* [EXERCISE PROMPT]:
Go through the data and report how many lines include the word "modules", giving only the number.

#####

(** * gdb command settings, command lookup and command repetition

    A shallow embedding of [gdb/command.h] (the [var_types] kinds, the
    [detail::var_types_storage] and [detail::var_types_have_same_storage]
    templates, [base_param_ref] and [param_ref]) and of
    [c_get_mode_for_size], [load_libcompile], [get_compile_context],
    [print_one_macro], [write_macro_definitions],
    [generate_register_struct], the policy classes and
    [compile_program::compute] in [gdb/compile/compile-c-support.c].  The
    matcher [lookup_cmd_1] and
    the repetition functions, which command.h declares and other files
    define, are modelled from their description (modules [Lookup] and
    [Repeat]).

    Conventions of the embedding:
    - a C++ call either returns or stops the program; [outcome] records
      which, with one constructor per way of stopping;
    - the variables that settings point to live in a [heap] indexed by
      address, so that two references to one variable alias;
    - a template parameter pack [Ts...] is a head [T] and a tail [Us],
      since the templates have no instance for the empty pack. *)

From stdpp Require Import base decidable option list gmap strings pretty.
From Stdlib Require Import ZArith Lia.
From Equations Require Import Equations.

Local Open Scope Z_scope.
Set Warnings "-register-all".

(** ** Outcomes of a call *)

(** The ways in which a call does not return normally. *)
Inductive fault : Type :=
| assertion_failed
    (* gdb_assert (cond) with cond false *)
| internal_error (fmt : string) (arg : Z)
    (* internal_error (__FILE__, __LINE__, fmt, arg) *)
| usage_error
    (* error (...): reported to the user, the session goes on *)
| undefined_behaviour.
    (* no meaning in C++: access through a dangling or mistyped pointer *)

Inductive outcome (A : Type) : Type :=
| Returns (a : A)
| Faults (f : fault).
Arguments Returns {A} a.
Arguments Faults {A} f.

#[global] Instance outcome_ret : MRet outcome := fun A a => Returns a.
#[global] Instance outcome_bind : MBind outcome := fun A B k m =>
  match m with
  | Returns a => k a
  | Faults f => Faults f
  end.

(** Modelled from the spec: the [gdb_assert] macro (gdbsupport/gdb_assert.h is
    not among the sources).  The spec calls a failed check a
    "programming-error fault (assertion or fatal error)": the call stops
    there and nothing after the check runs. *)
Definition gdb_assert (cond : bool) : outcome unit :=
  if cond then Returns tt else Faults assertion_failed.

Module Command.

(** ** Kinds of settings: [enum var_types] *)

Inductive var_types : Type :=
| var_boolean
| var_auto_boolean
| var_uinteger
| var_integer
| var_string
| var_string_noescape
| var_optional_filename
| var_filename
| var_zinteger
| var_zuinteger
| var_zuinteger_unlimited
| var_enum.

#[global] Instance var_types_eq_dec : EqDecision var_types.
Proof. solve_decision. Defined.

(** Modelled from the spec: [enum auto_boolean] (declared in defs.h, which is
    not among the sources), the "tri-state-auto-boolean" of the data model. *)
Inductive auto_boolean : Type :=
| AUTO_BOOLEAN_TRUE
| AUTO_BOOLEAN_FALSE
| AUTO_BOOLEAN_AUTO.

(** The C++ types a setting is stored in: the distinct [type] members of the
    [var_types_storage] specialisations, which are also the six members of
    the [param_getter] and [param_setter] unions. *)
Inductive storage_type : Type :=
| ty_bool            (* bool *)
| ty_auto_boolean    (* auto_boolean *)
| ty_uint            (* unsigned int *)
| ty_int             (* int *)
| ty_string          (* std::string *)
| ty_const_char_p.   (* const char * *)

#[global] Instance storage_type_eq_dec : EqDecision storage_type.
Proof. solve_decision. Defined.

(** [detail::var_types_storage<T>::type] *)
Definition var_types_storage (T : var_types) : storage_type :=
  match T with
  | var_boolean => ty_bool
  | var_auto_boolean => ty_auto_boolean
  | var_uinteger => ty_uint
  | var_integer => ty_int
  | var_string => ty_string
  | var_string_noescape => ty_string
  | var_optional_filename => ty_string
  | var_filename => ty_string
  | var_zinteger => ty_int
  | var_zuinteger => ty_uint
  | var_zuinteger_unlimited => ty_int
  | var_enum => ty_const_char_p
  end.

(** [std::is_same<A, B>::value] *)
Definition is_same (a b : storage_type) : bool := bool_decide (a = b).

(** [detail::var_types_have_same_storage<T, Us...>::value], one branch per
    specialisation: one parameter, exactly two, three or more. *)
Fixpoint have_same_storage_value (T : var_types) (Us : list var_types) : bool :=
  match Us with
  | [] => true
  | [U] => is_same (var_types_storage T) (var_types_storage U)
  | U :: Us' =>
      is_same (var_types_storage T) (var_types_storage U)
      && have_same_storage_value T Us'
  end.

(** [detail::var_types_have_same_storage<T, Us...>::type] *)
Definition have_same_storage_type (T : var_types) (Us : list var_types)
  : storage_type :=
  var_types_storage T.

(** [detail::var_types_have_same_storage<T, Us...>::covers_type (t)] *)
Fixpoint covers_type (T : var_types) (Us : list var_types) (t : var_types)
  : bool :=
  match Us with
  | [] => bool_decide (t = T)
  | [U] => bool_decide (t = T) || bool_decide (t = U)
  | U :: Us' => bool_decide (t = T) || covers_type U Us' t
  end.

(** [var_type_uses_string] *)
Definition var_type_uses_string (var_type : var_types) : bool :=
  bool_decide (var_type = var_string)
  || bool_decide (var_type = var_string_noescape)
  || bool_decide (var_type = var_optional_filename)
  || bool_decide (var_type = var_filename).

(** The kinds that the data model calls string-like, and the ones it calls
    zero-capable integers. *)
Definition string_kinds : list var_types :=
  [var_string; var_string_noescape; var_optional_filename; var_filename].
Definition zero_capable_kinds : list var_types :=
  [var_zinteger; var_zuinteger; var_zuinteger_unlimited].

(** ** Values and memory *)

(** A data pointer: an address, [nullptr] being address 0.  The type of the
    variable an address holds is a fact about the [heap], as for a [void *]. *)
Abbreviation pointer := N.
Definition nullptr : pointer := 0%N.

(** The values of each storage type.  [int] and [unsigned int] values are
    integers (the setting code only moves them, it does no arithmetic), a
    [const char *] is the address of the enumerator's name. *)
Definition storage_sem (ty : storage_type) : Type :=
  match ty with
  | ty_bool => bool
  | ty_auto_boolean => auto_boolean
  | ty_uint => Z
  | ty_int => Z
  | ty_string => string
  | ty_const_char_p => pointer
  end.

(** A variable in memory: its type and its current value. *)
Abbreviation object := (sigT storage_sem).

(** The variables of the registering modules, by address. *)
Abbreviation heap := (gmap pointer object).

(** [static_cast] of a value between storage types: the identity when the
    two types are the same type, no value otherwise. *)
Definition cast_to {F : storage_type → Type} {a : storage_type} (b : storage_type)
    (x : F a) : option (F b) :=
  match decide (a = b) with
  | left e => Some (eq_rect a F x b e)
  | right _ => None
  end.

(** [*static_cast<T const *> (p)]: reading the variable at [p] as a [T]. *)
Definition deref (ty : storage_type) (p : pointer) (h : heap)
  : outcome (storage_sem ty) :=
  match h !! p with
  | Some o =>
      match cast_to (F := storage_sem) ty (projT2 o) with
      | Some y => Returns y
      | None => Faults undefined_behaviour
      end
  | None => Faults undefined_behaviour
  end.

#####

* [RESPONSE AREA]:
2